Musings of a Distractible Mind shared some Thoughts on Avandia today (via Kevin M.D.) and is rightfully concerned that irresponsible popular media coverage seems to be guiding scientific discussion. In discussing some of the flaws of the meta-analysis he notes this:
We had an endocrinologist in our office a few days ago (not representing GSK) and we discussed this issue, and his comment was that Dr. Nissen is “the Michael Moore of the medical industry.” Strong words. Mr. Moore is a crusader against the big and rich for the protection of the little guy (in his opinion). The problem is (in my opinion) that Mr. Moore does not always come to conclusions based on evidence, but starts with a conclusion and finds evidence to support this. This is precisely the danger of a meta-analysis of the sort that was done in this case.

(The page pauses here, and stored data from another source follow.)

(* ===== verification/EventStreamProps.v ===== *)
(** * The ring and the publisher: what the ring holds, in which order, and what an account's events
    and a subscription to them promise *)

From stdpp Require Import sorting.
From S2P Require Import Prelude Refinement Events EventStream.

(** ** The last [n] of a list *)

Section last_n.
Context {A : Type}.
Implicit Types (l : list A).

Lemma last_n_all n l : (length l <= n)%nat -> last_n n l = l.
Proof. intros Hn. unfold last_n. replace (length l - n)%nat with 0%nat by lia. done. Qed.

Lemma length_last_n n l : length (last_n n l) = Nat.min n (length l).
Proof. unfold last_n. rewrite length_drop. lia. Qed.

(** Appending to the last [S n] keeps the last [S n] of the whole. *)
Lemma last_n_snoc n l x : last_n (S n) (l ++ [x]) = last_n n l ++ [x].
Proof.
  unfold last_n. rewrite length_app. cbn.
  replace (length l + 1 - S n)%nat with (length l - n)%nat by lia.
  rewrite drop_app. replace (length l - n - length l)%nat with 0%nat by lia. done.
Qed.

Lemma last_n_last_n n m l : last_n n (last_n m l) = last_n (Nat.min n m) l.
Proof. unfold last_n. rewrite drop_drop, length_drop. f_equal. lia. Qed.

Lemma last_n_suffix n l : last_n n l `suffix_of` l.
Proof. exists (take (length l - n) l). symmetry. apply take_drop. Qed.

Lemma elem_of_last_n n l x : x ∈ last_n n l -> x ∈ l.
Proof. intros Hx. rewrite <-(take_drop (length l - n) l). apply elem_of_app. by right. Qed.
End last_n.

(** ** The ring *)

Lemma make_room_last_n capacity q : (0 < capacity)%nat -> make_room capacity q = last_n (Nat.pred capacity) q.
Proof.
  intros Hc. induction q as [|e q IH]; [by destruct (Nat.pred capacity)|].
  cbn [make_room]. destruct (Nat.leb_spec capacity (length (e :: q))) as [Hle|Hlt].
  - rewrite IH. unfold last_n. cbn [length] in *.
    replace (S (length q) - Nat.pred capacity)%nat with (S (length q - Nat.pred capacity)) by lia. done.
  - rewrite last_n_all by (cbn in *; lia). done.
Qed.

Dr Steven Haffner (University of Texas Health Science Center, San Antonio), who was involved in the ADOPT study of rosiglitazone, said the paper needed to be published, but it should have undergone a more extensive review, and there should have been a different editorial with more emphasis on the flaws of the study. “The NEJM was irresponsible to go to [Drs Bruce] Psaty and [Curt] Furberg for the editorial--they were always going to emphasize concerns about drug safety; that’s what they do," he commented.
Dr. Robert Califf of Duke University commented on the harmful effect of scientific discussions being played out in popular media:
“It would be better if we had a system of postmarketing signal detection in which signals were vetted scientifically rather than splashed over TV and newspapers. I can't help but wonder if the NEJM is functioning more like the mainstream press than a scientific journal at this point, since many potential peer reviewers seem to feel that Dr Nissen's analyses are missing key elements that could have been added."
Points I’ve made many times in these pages.